St. Mark's International School (โรงเรียนนานาชาติเซนต์มาร์ค, )' also known as "St. Mark's Australian International School" is a private international school in Bangkok, Thailand. Established in 1999, it was the first Australian international school in the country and provides education from Early Years to Year 12. The school follows an Australian-based curriculum, incorporating the Cambridge IGCSE and Australian Matriculation (AUSMAT) programmes, and offers pathways to higher education in Australia and other countries. St. Mark's is known for its trilingual approach to education, with instruction in English alongside Mandarin Chinese and Thai language studies, and operates under Christian values while serving a diverse international student community.

== History ==
St. Mark's International School is an international school in Bangkok, Thailand. Established in 1999, it was the first Australian international school in Thailand and offers education from Early Years through Year 12. The school operates under a partnership with the Government of Western Australia Ministry of Education and follows an Australian-based curriculum. Since its establishment, the school has served both Thai and international students from a variety of national backgrounds.

The school emphasizes trilingual education, with instruction in English while also providing extensive Mandarin Chinese and Thai language programmes. Guided by Christian values, the school aims to promote academic achievement, personal development, and responsible citizenship.

== Curriculum ==
St. Mark's International School follows an Australian educational framework supplemented by international programmes.

The Early Years programme focuses on play-based learning, language development, and social-emotional growth. The Primary School programme emphasizes literacy, numeracy, science, problem-solving skills, and multilingual education.
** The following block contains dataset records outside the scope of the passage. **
Lemma round_posting tid op rq a acc0 d c ev :
  posting tid op rq a acc0 [] d c -> device_move ev ->
  exists d' c', write_round ev d = Done (tt, d') /\ posting tid op rq a acc0 [] d' c' /\
    (cnt_posted_ops c <= cnt_posted_ops c')%nat /\
    (makes_room rq ev -> (cnt_posted_ops c < ctx_total_ops c -> cnt_posted_ops c < cnt_posted_ops c')%nat).
Proof.
  intros [(q & Hat) Hw] Hev.
  assert (paged_at tid q op rq a acc0 (set_hw (ev (vd_hw d)) d) c) as Hat1.
  { destruct Hat. split; [done..|]. simpl. by rewrite Hev. }
  unfold write_round. cbv [bind dev on_state modify]. unfold progress_rdma_write_ops. simpl (vd_write_ops _).
  destruct Hw as [[Hall Hq]|(Hlt & _ & Hq)].
  - rewrite Hq. cbn [length progress_write_loop]. simpl (vd_write_ops _). rewrite Hq.
    eexists _, c. split; [done|]. split; [|lia]. split; [by exists q|by left].
  - rewrite Hq. cbn [length app progress_write_loop]. simpl (vd_write_ops _). rewrite Hq. cbn [app].
    destruct (progress_paged_at _ _ _ _ _ _ _ _ Hat1) as (d2 & c2 & Hrun & Hat2 & Hwo & Hstop & Hmono & Hprog).
    pose proof (paged_at_total _ _ _ _ _ _ _ _ Hat2) as [Ht2 Hle2].
    pose proof (paged_at_total _ _ _ _ _ _ _ _ Hat1) as [Ht1 _].
    destruct Hat1 as [Hc1 (_ & _ & Hf1 & Hb1) _ _].
    unfold bind. rewrite (read_ctx_run _ a c Hc1), Hf1, Hb1. cbn [Nat.leb assert_]. cbv [ret].
    rewrite Hrun, (read_ctx_run d2 a c2) by apply Hat2. cbn [vd_hw set_hw] in Hprog.
    destruct (Nat.eqb_spec (cnt_posted_ops c2) (ctx_total_ops c2)) as [He|He]; cbn [negb].
    + eexists _, c2. split; [done|]. split; [split; [exists q|by left]|lia].
      destruct Hat2. by split.
    + exists d2, c2. split; [done|]. split.
      * split; [by exists q|]. right. destruct Hstop; [done|]. split; [lia|]. split; [done|].
        rewrite Hwo. by simpl.
      * split; [done|]. intros Hr _. destruct Hprog as [Hn|[?|?]]; [by apply Hr in Hn|lia|done].
Qed.

Lemma rounds_posting tid op rq a acc0 evs d c :
  posting tid op rq a acc0 [] d c -> Forall device_move evs ->
  exists d' c', for_each evs write_round d = Done (tt, d') /\ posting tid op rq a acc0 [] d' c' /\
    (Forall (makes_room rq) evs -> (ctx_total_ops c - cnt_posted_ops c <= length evs)%nat ->
     cnt_posted_ops c' = ctx_total_ops c').
Proof.
  revert d c. induction evs as [|ev evs IH]; intros d c Hp Hevs.
  { exists d, c. split; [done|]. split; [done|]. intros _. destruct Hp as [(q & Hat) _].
    pose proof (paged_at_total _ _ _ _ _ _ _ _ Hat). simpl. lia. }
  apply Forall_cons_1 in Hevs as [Hev Hevs].
  destruct (round_posting _ _ _ _ _ _ _ _ Hp Hev) as (d1 & c1 & Hrun & Hp1 & Hmono & Hprog).
  destruct (IH d1 c1 Hp1 Hevs) as (d2 & c2 & Hrun2 & Hp2 & Hend).
  exists d2, c2. cbn [for_each]. unfold bind. rewrite Hrun. split; [done|]. split; [done|].
  intros [Hr Hrs]%Forall_cons_1 Hlen. apply Hend; [done|].
  destruct Hp as [(q & Hat) _], Hp1 as [(q1 & Hat1) _].
  pose proof (paged_at_total _ _ _ _ _ _ _ _ Hat). pose proof (paged_at_total _ _ _ _ _ _ _ _ Hat1).
  simpl in Hlen. specialize (Hprog Hr). lia.
Qed.

(** C14: the verbs domain posts every page of a paged write exactly once and in order, however
    the send queue fills up.  A domain without waiting writes submits a paged write on the queue
    pair [rq] and then makes progress on its writes any number of times, the device moving on
    in any way in between.  No call panics or loops.  The device has then queued on [rq], beyond
    what it had, exactly the requests of the first [cnt_posted_ops] pages of the range, in page
    order, each carrying the context's [wr_id]; either these are all the pages and no write
    waits, or the device has no room for the next one and the write waits in the domain's queue.
    As many rounds as there are pages, each finding some room, post them all. *)
Theorem paged_write_posts_each_page_once tid op mq rq d a p evs :
  paged_op_ok op -> alloc_uninit (objpool_write_op d) = Done (a, p) -> vd_write_ops d = [] ->
  Forall device_move evs ->
  let pages := (pw_page_indices_end op - pw_page_indices_beg op)%nat in
  exists d' c,
    (do_submit_outbound_op tid (OWrite (WPaged op)) mq rq ;;; for_each evs write_round) d = Done (tt, d') /\
    write_ctxs d' !! a = Some c /\
    accepted (vd_hw d') = accepted (vd_hw d) ++ pages_on rq op a (pw_page_indices_beg op) (cnt_posted_ops c) /\
    ((cnt_posted_ops c = pages /\ vd_write_ops d' = []) \/
     ((cnt_posted_ops c < pages)%nat /\ no_room rq (vd_hw d') /\ vd_write_ops d' = [a])) /\
    (Forall (makes_room rq) evs -> (pages <= length evs)%nat -> cnt_posted_ops c = pages).
Proof.
  intros Hop Ha Hnone Hevs pages. destruct (submit_paged_at tid op mq rq d a p Hop Ha) as (d1 & c1 & Hrun1 & Hat1 & Hp1).
  rewrite Hnone in Hp1.
  destruct (rounds_posting _ _ _ _ _ _ _ _ Hp1 Hevs) as (d2 & c2 & Hrun2 & [(q & Hat2) Hw] & Hend).
  pose proof (paged_at_total _ _ _ _ _ _ _ _ Hat2) as [Ht2 _]. pose proof (paged_at_total _ _ _ _ _ _ _ _ Hat1) as [Ht1 _].
  exists d2, c2. unfold bind. rewrite Hrun1. split; [done|]. fold pages in Ht1, Ht2. rewrite Ht2 in Hw, Hend.
  destruct Hat2 as [Hc _ _ Hacc]. split; [done|]. split; [done|]. split; [done|].
  intros Hr Hl. apply Hend; [done|lia].
Qed.
End Posting.

(** A full send queue makes a single write panic.  When [ibv_post_send] refuses the only
    request of a single (or immediate) write with [ENOMEM], zero requests were posted and
    [advance(0)] fails its assertion [n == 1]: the worker thread panics instead of retrying. *)
Theorem single_write_enomem_panics {H} `{VerbsHw H} tid op mq rq (d : VerbsDomain (H:=H)) h' :
  (forall w, ibv_post_send rq [w] (vd_hw d) = (ENOMEM, 0%nat, h')) ->
  do_submit_outbound_op tid (OWrite (WSingle op)) mq rq d = Panic "assertion failed: n == 1".
Proof.
  intros Hfull. cbn [do_submit_outbound_op]. unfold do_submit_write.
  assert (forall p, exists b q, alloc_uninit p = Done (b, q)) as Halloc.
  { intros p. unfold alloc_uninit. destruct (op_free_list p); eauto. }
  destruct (Halloc (objpool_write_op d)) as (a & p & Ha).
  unfold bind at 1, on_state at 1. rewrite Ha.
  destruct (Halloc (objpool_wr (set_objpool_write_op p d))) as (b & q & Hb).
  unfold bind at 1, on_state at 1. rewrite Hb. unfold bind at 1, write_ctx at 1, modify at 1. cbn beta iota.
  unfold bind at 1, progress_rdma_write_op_context, bind at 1.
  erewrite read_ctx_run; [|simpl; apply lookup_insert_eq]. cbn [bad].
  cbv [dev on_state bind]. cbn [post_loop rdma_op_iter peek single_peek new_single si_done].
  cbn. rewrite Hfull. done.
Qed.

(** ** The life of a write context *)
Section Completions.
Context {H : Type} `{VerbsHw H}.
Implicit Types d : VerbsDomain (H:=H).

(** The completion of one request of the context in slot [a].  [ibv_poll_cq] documents the opcode
    for successful completions only. *)
Definition any_wc (a : nat) (qpn : Z) (x : Z * ibv_wc_opcode) : ibv_wc :=
  {| wc_wr_id := rawctx a; wc_status := x.1; wc_opcode := x.2; wc_byte_len := 0;
     wc_imm_data := 0; wc_qp_num := qpn |}.

Definition write_wc (a : nat) (qpn status : Z) : ibv_wc := any_wc a qpn (status, IBV_WC_RDMA_WRITE).

Lemma ctx_of_rawctx a : ctx_of_wr_id (rawctx a) = Some a.
Proof.
  unfold ctx_of_wr_id, rawctx. rewrite (proj2 (Z.eqb_neq _ _)) by lia. f_equal. lia.
Qed.

(** [finish c b]: one more request of [c] has completed. *)
Definition finish (c : WriteOpContext) (b : bool) : WriteOpContext :=
  ctx_set c (rdma_op_iter c) (cnt_posted_ops c) (S (cnt_finished_ops c)) (in_queue c) b.

Lemma maybe_drop_keep d a c :
  write_ctxs d !! a = Some c -> cnt_finished_ops c <> cnt_posted_ops c \/ in_queue c = true ->
  maybe_drop_write_op_context a d = Done (tt, d).
Proof.
  intros Hc Hk. cbv [maybe_drop_write_op_context bind]. rewrite (read_ctx_run d a c Hc).
  destruct (Nat.eqb_spec (cnt_finished_ops c) (cnt_posted_ops c)); cbn [negb]; [|done].
  destruct Hk as [Hk| ->]; done.
Qed.

Lemma maybe_drop_free d a c :
  write_ctxs d !! a = Some c -> cnt_finished_ops c = cnt_posted_ops c -> in_queue c = false ->
  exists d', maybe_drop_write_op_context a d = Done (tt, d') /\
    write_ctxs d' = delete a (write_ctxs d) /\ completions d' = completions d /\ conf d' = conf d /\
    op_free_list (objpool_write_op d') = a :: op_free_list (objpool_write_op d) /\
    op_free_list (objpool_wr d') = wr_chain_buffer c :: op_free_list (objpool_wr d).
Proof.
  intros Hc He Hq. cbv [maybe_drop_write_op_context bind]. rewrite (read_ctx_run d a c Hc).
  rewrite (proj2 (Nat.eqb_eq _ _) He), Hq. cbn [negb]. by eexists.
Qed.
The primary students (Year 1-6) focuses on developing strong foundations in literacy, numeracy, science, problem-solving, and interpersonal skills. Based on the Australian Curriculum, it provides a broad and flexible learning experience designed to meet the needs of individual students. The programme also emphasizes trilingual education, with students studying English, Mandarin Chinese, and Thai, while encouraging inquiry-based learning, cultural understanding, collaboration, and independent learning skills in preparation for secondary education.

In Lower Secondary (Years 7–10), students follow the Cambridge International General Certificate of Secondary Education (IGCSE) curriculum. Subjects include English, mathematics, sciences, languages, business studies, and accounting.

For Upper Secondary (Years 11–12), the school offers the Australian Matriculation (AUSMAT) programme, leading to the Australian Certificate of Education and university entrance pathways through the Australian Tertiary Admission Rank (ATAR) system. Graduates may apply to universities in Australia and other countries worldwide.

The school is also known for its trilingual approach, with students studying English, Mandarin Chinese, and Thai throughout their education.

== Facilities ==
The school's facilities are designed to support both academic and extracurricular activities.

Academic facilities include a two-storey library, science laboratories, computer rooms, music rooms, piano practice rooms, and specialist classrooms. Sports facilities include a football field, basketball court, outdoor gym, indoor gymnasium, and track-and-field areas.

Additional facilities include a playground, table tennis room, canteen, stair garden, and recreational spaces intended to support student wellbeing and community activities.

== Campus relocation ==
For much of its history, St. Mark's Australian International School operated from a campus on Rama IX Road in Suan Luang District, Bangkok.

During the 2020s, the school expanded its facilities and developed a new campus on Srinagarindra Road. By 2024, school operations had transitioned to the new campus, which provides modern educational and recreational facilities for students from Year 1 to Year 12. The relocation formed part of the school's long-term development strategy and coincided with its continued growth as an Australian-curriculum international school in Thailand.